<<<<
(* ===== verification/ChanCard.v ===== *)
(** * The simple-package channels: the card's ring operations

    [frcore_simple_package_chan_avail_get] and [frcore_simple_package_chan_compl_put]
    against the invariant of [ChanInv], whatever the host does between the
    transfers and whichever transfers fail. *)

From stdpp Require Import list functions.
From S2P Require Import Prelude Ring Dma Chan ChanMem ChanInv.
#[local] Open Scope Z_scope.

(** ** Results *)

(** The operation is defined and its answer and state satisfy [Q]. *)
Definition wpc (m : option (Z * state)) (Q : Z -> state -> Prop) : Prop :=
  exists rv s, m = Some (rv, s) /\ Q rv s.

Lemma wpc_ret rv s (Q : Z -> state -> Prop) : Q rv s -> wpc (Some (rv, s)) Q.
Proof. by exists rv, s. Qed.

Lemma wpc_and_then m k (Q : Z -> state -> Prop) :
  wpc m (fun rv s => if rv =? 0 then wpc (k s) Q else Q rv s) -> wpc (and_then m k) Q.
Proof.
  intros (rv & s & -> & H). unfold and_then. simpl. destruct (rv =? 0); [done|by apply wpc_ret].
Qed.

Lemma wpc_mono m (Q Q' : Z -> state -> Prop) : wpc m Q -> (forall rv s, Q rv s -> Q' rv s) -> wpc m Q'.
Proof. intros (rv & s & E & H) HQ. exists rv, s. auto. Qed.

(** The invariant does not depend on FIFOs, clock and statistics. *)
Ltac inv_stat H := eapply inv_ext; [| | |exact H]; done.

Section card.
Context (N P B : Z).
Hypothesis HN : 0 < N < 2 ^ 63.
Hypothesis HP : 0 < P.
Hypothesis HPN : P * 16 <= N.
Hypothesis HB : 128 <= B.

#[local] Abbreviation FIFO_NUM := (FRCORE_CORE_FIFO_NUM P).

Lemma gather_timely a m os : 0 <= m <= FIFO_NUM -> timely os ->
  gather P B a (m * 8) os = (0, true) \/
  exists rv moved, gather P B a (m * 8) os = (rv, moved) /\ rv <> 0 /\ ~ Forall (eq Transferred) os.
Proof using HP HB.
  intros Hm Hos. unfold gather. unfold FRCORE_CORE_FIFO_NUM in Hm.
  destruct (Z.eq_dec m 0) as [->|]; [by left|].
  assert (0 < m * 8 <= FRCORE_DMA_BUFF_MAX P B) as Hs by (unfold FRCORE_DMA_BUFF_MAX; nia).
  pose proof (gather_single_timely P B HP ltac:(lia) (m * 8) 0 a os Hs Hos) as H.
  destruct (frcore_dma_gather P B 0 a (m * 8) os) as [[rv ps] os']. destruct H as [[-> ->]|[Hrv Hc]].
  - left. by rewrite Z.eqb_refl.
  - right. by do 2 eexists.
Qed.

(** ** Single transfers *)

Lemma copy_from_spec m a store s lost qa qc p x nw (Q : Z -> state -> Prop) :
  inv N s lost qa qc p x nw -> 0 <= m <= FIFO_NUM ->
  (forall s1 qa' qc', inv N s1 lost qa' qc' p x nw -> adv (hst s) (hst s1) qa qc qa' qc' -> same s s1 ->
    (exists ws s2, host_read N (hst s1) a m = Some ws /\ store ws s1 = Some s2 /\ Q FRE_SUCCESS s2) /\
    (~ clean s -> Q FRE_DMA (FRCORE_STAT_INC stat_dma_errors s1))) ->
  wpc (frcore_copy_from_remote N P B m a store s) Q.
Proof using HN HP HB.
  intros Hi Hm HQ. destruct (next_dma_spec N HN _ _ _ _ _ _ _ Hi) as (os & s1 & qa' & qc' & E & Hi1 & Ha & Hs & Ht & Hcl).
  unfold frcore_copy_from_remote. rewrite E. cbn [mbind option_bind].
  destruct (HQ s1 qa' qc' Hi1 Ha Hs) as [(ws & s2 & Er & Est & H0) Hf].
  destruct (gather_timely a m os Hm Ht) as [Eg|(rv & moved & Eg & Hrv & Hc)]; unfold RING_BUFF_CELL_SIZE; rewrite Eg.
  - change (0 =? 0) with true. cbv iota. rewrite Er. cbn [mbind option_bind]. rewrite Est. by apply wpc_ret.
  - rewrite (proj2 (Z.eqb_neq rv 0)) by done. apply wpc_ret, Hf. auto.
Qed.
(** What is queued goes to its FIFO and to the accepted packets. *)
Lemma good_add I k c qs f pieces :
  good I k c qs -> (f < length (fifos (sys c)))%nat -> Z.of_nat k + 1 < 2 ^ 64 -> pieces_ok pieces ->
  exists rv s' qs', fifo_add P f (Z.of_nat (length (concat pieces))) (Some pieces) (sys c) = Some (rv, s') /\
    good I (S k) (Config s' (if rv =? 0 then accepted c ++ [(f, concat pieces)] else accepted c)) qs' /\
    length (fifos s') = length (fifos (sys c)) /\
    forall q, qs !! f = Some q -> offered f (concat pieces) c (Config s' (if rv =? 0 then accepted c ++ [(f, concat pieces)] else accepted c)) q qs qs'.
Proof using HP.
  intros (lost & qa & qc & p & out & nw & Ho & Hf & HI) Hlt Hk Hp.
  assert (fifos_ok (S k) (fifos (sys c)) qs) as HfS by (eapply fifos_ok_mono; [|exact Hf]; lia).
  assert (forall st, good I (S k) (Config (FRCORE_STAT_INC st (sys c)) (accepted c)) qs) as Hidle.
  { intros st. exists lost, qa, qc, p, out, nw. split; [by eapply owned_frame; [| | |exact Ho]|]. by split. }
  destruct Hp as [Hp|Hbig].
  2: { exists FRE_EXCEED, (FRCORE_STAT_INC stat_pkt_oversize (sys c)), qs.
       split; [|split_and!; [done..|intros q Hq; right; split_and!; [by right|done|by rewrite list_insert_id]]]. unfold fifo_add. unfold FRC_DMA_SIMPLE_PACKAGE_BLOCK_SIZE in Hbig. rewrite (proj2 (Z.ltb_lt 2048 _)) by lia. done. }
  destruct (lookup_lt_is_Some_2 _ _ Hlt) as [y Hy].
  destruct (Forall2_lookup_l _ _ _ _ _ Hf Hy) as (q & Hq & t & Hr & Ht).
  destruct (fifo_add_spec P HP f y q t (sys c) pieces Hy Hr ltac:(lia) Hp) as (y' & E & Hr').
  rewrite E. destruct (Z.ltb_spec (Z.of_nat (length q)) (FRCORE_CORE_FIFO_NUM P)) as [Hroom|].
  2: { exists FRE_NOSPACE, (FRCORE_STAT_INC stat_queue_no_space (sys c)), qs. split_and!; [done..|].
       intros q0 Hq0. assert (q0 = q) as -> by congruence. right. split_and!; [by left|done|by rewrite list_insert_id]. }
  exists FRE_SUCCESS, (set_fifo f y' (sys c)), (<[f := q ++ [concat pieces]]> qs). split; [done|].
  split; [|split; [simpl; by rewrite length_insert|intros q0 Hq0; assert (q0 = q) as -> by congruence; by left]]. simpl.
  exists lost, qa, qc, p, out, nw. split; [by eapply owned_frame; [| | |exact Ho]|]. split.
  - simpl. apply Forall2_insert; [done|]. exists (S t). split; [by apply Hr'|lia].
  - intros Hi. destruct (HI Hi) as (Hid & log & Hlog & Hacc). split; [done|]. exists log. split; [done|]. simpl.
    intros g. rewrite packets_of_app, Hacc, <- app_assoc. f_equal. pose proof (lookup_lt_Some _ _ _ Hq) as Hql.
    change [(f, concat pieces)] with (map (pair f) [concat pieces]). destruct (decide (f = g)) as [<-|Hn].
    + by rewrite list_lookup_insert_eq, packets_of_same, Hq.
    + by rewrite list_lookup_insert_ne, packets_of_other, app_nil_r.
Qed.

(** ** Steps and runs *)

Lemma good_fifos I k c qs : good I k c qs -> length (fifos (sys c)) = length qs.
Proof. intros (? & ? & ? & ? & ? & ? & _ & Hf & _). by eapply Forall2_length. Qed.
Lemma ssn_block_roundtrip_witness :
  let qs := take 7 demo_segments in
  let m' := foldl mem_write (fun _ => 0) (cells_writes (block_cells demo_ssn (replicate 16 0) (8192, qs))) in
  let blk := mem_read m' (8192 + FRC_DMA_OFFSET) FRC_DMA_SSN_DATA_SIZE in
  exists h l, pr_ssn_dma_head_get blk = Some h /\
    (h_sip h, h_dip h, h_sport h, h_dport h, h_protocol h) =
      (key_sip demo_ssn, key_dip demo_ssn, key_sp demo_ssn, key_dp demo_ssn, key_proto demo_ssn) /\
    h_pkt_num h = Z.of_nat (length qs) /\ h_total_paylen h = total qs /\
    pr_ssn_pkt_process blk h = Some (l, false) /\
    Forall2 (fun p q => p.2 = TcpFlow.data q /\ i_sequence p.1 = u32 (seq q) /\ i_ack_seq p.1 = u32 (ack_num q) /\
      i_direction p.1 = direction q /\ i_payload_len p.1 = data_len q) l qs.
Proof.
  apply (ssn_block_roundtrip demo_ssn (replicate 16 0)); [exact demo_ssn_ok|done| | |done|done].
  - vm_compute. discriminate.
  - apply Forall_take, demo_segments_ok.
Defined.
(** The loop [while (pkt_remain)]: the cells posted and the blocks closed. *)
Fixpoint ssn_post_loop (pkt_remain : nat) (f : nat) (cur : Z) (acc : list (Z * list Z)) (blks : list Z) (s : ssn_sys)
    : option (Z * list Z * ssn_sys) :=
  match pkt_remain with
  | O => Some (cur, blks, s)
  | S pkt_remain =>
    x ← ss_fifos s !! f;
    cur_offset ← umod (u64 (sf_ridx x + cur)) (FRCORE_CORE_FIFO_NUM FRCORE_MAX_DMA_POINTERS);
    c ← arr_get (sf_cells x) cur_offset;
    '(r, s) ← post_cell c acc s;
    match r with
    | None => Some (cur, blks, s)
    | Some (acc, bs) =>
      let blks := blks ++ bs in
      if (pkt_remain =? 0)%nat && negb (length acc =? 0)%nat then
        '(ok, s) ← ssn_scatter_send acc s;
        if ok : bool then ssn_post_loop pkt_remain f (cur + 1) [] blks s else Some (cur, blks, s)
      else ssn_post_loop pkt_remain f (cur + 1) acc blks s
    end
  end.

Definition frcore_ssn_chan_post_pkt (f : nat) (local_num : Z) (s : ssn_sys) : option (Z * list Z * ssn_sys) :=
  ssn_post_loop (Z.to_nat local_num) f 0 [] [] s.

Definition ssn_advance_ridx (f : nat) (n : Z) (s : ssn_sys) : option ssn_sys :=
  x ← ss_fifos s !! f; Some (with_fifo f (SsnFifo (sf_widx x) (u64 (sf_ridx x + n)) (sf_cells x)) s).

(** The loop [while (local_num)].  A round that posts nothing is repeated for ever unless a
    transfer of the completed ring fails. *)
Fixpoint ssn_fifo_post_loop (fuel : nat) (f : nat) (local_num : Z) (s : ssn_sys) : option ssn_sys :=
  match fuel with
  | O => None
  | S fuel =>
    if local_num =? 0 then Some s
    else
      let lwm := FRCORE_CHAN_POST_LWM FRCORE_MAX_DMA_POINTERS in
      let post_num := if local_num <? lwm then local_num else lwm in
      '(posted_num, blks, s) ← frcore_ssn_chan_post_pkt f post_num s;
      let s := if posted_num <? post_num
               then SSN_CHAN_STAT_ADD stat_ssn_post_err_pkts (post_num - posted_num) (SSN_CHAN_STAT_INC stat_ssn_pkt_post_err s)
               else SSN_CHAN_STAT_INC stat_ssn_pkt_post s in
      '(rv, s) ← frcore_ssn_chan_compl_put blks s;
      if negb (rv =? 0) then Some s
      else s ← ssn_advance_ridx f posted_num s; ssn_fifo_post_loop fuel f (local_num - posted_num) s
  end.

(** A round posts a cell or loses a transfer: the fuel is enough while every request of the
    FIFO is one the engine takes. *)
Definition ssn_post_fuel (local_num : Z) (s : ssn_sys) : nat := S (Z.to_nat local_num + length (ss_script s)).

(** [frcore_ssn_fifo_post] and [frcore_ssn_fifo_post_no_lock]. *)
Definition frcore_ssn_fifo_post (f : nat) (flag : bool) (s : ssn_sys) : option ssn_sys :=
  x ← ss_fifos s !! f;
  let local_num := u64 (sf_widx x - sf_ridx x) in
  if (if flag then negb (local_num =? FRCORE_CHAN_POST_LWM FRCORE_MAX_DMA_POINTERS) else local_num =? 0) then Some s
  else ssn_fifo_post_loop (ssn_post_fuel local_num s) f local_num s.

(** ** Queueing *)

(** The copy of a cell; the payload's buffer has [FRC_PAYLOAD_LEN_MAX] bytes, and the packet
    buffer it came in is freed. *)
Definition store_cell (c : ssn_cell) (s : ssn_sys) : option ssn_sys :=
  match c with
  | Head _ _ => Some s
  | Payload _ _ bs _ _ w => _ ← guard_ub (Z.of_nat (length bs) <=? FRC_PAYLOAD_LEN_MAX); Some (with_freed w s)
  end.

Definition frcore_ssn_fifo_add (f : nat) (c : ssn_cell) (s : ssn_sys) : option (Z * ssn_sys) :=
  s ← frcore_ssn_fifo_post f true s;
  x ← ss_fifos s !! f;
  if FRCORE_CORE_FIFO_NUM FRCORE_MAX_DMA_POINTERS <=? u64 (sf_widx x - sf_ridx x)
  then Some (FRE_NOSPACE, SSN_CHAN_STAT_INC stat_ssn_queue_no_space s)
  else
    idx_offset ← umod (sf_widx x) (FRCORE_CORE_FIFO_NUM FRCORE_MAX_DMA_POINTERS);
    s ← store_cell c s;
    cells ← arr_set (sf_cells x) idx_offset (Some c);
    Some (FRE_SUCCESS, with_fifo f (SsnFifo (u64 (sf_widx x + 1)) (sf_ridx x) cells) s).

Definition forward_ssn_pkt_to_fifo (index : Z) (c : ssn_cell) (s : ssn_sys) : option (Z * ssn_sys) :=
  let fifo_id := Z.to_nat (index `mod` FRC_SSN_FIFO_NUM) in
  '(num, s) ← frcore_ssn_fifo_add fifo_id c s;
  Some (if num =? 0 then (FRE_SUCCESS, SSN_CHAN_STAT_INC stat_ssn_dma_enqueue_pkts s)
        else (FRE_EXCEED, SSN_CHAN_STAT_INC stat_ssn_dma_enqueue_errs s)).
>>>>
_What to produce_
Within the data above, the lines from the one with "transfer of the completed ring fails. *)" to the one with "FIFO is one the engine takes. *)" must be repeated exactly; no other line belongs in the answer.

_Solved exercise_
    transfer of the completed ring fails. *)
Fixpoint ssn_fifo_post_loop (fuel : nat) (f : nat) (local_num : Z) (s : ssn_sys) : option ssn_sys :=
  match fuel with
  | O => None
  | S fuel =>
    if local_num =? 0 then Some s
    else
      let lwm := FRCORE_CHAN_POST_LWM FRCORE_MAX_DMA_POINTERS in
      let post_num := if local_num <? lwm then local_num else lwm in
      '(posted_num, blks, s) ← frcore_ssn_chan_post_pkt f post_num s;
      let s := if posted_num <? post_num
               then SSN_CHAN_STAT_ADD stat_ssn_post_err_pkts (post_num - posted_num) (SSN_CHAN_STAT_INC stat_ssn_pkt_post_err s)
               else SSN_CHAN_STAT_INC stat_ssn_pkt_post s in
      '(rv, s) ← frcore_ssn_chan_compl_put blks s;
      if negb (rv =? 0) then Some s
      else s ← ssn_advance_ridx f posted_num s; ssn_fifo_post_loop fuel f (local_num - posted_num) s
  end.

(** A round posts a cell or loses a transfer: the fuel is enough while every request of the
    FIFO is one the engine takes. *)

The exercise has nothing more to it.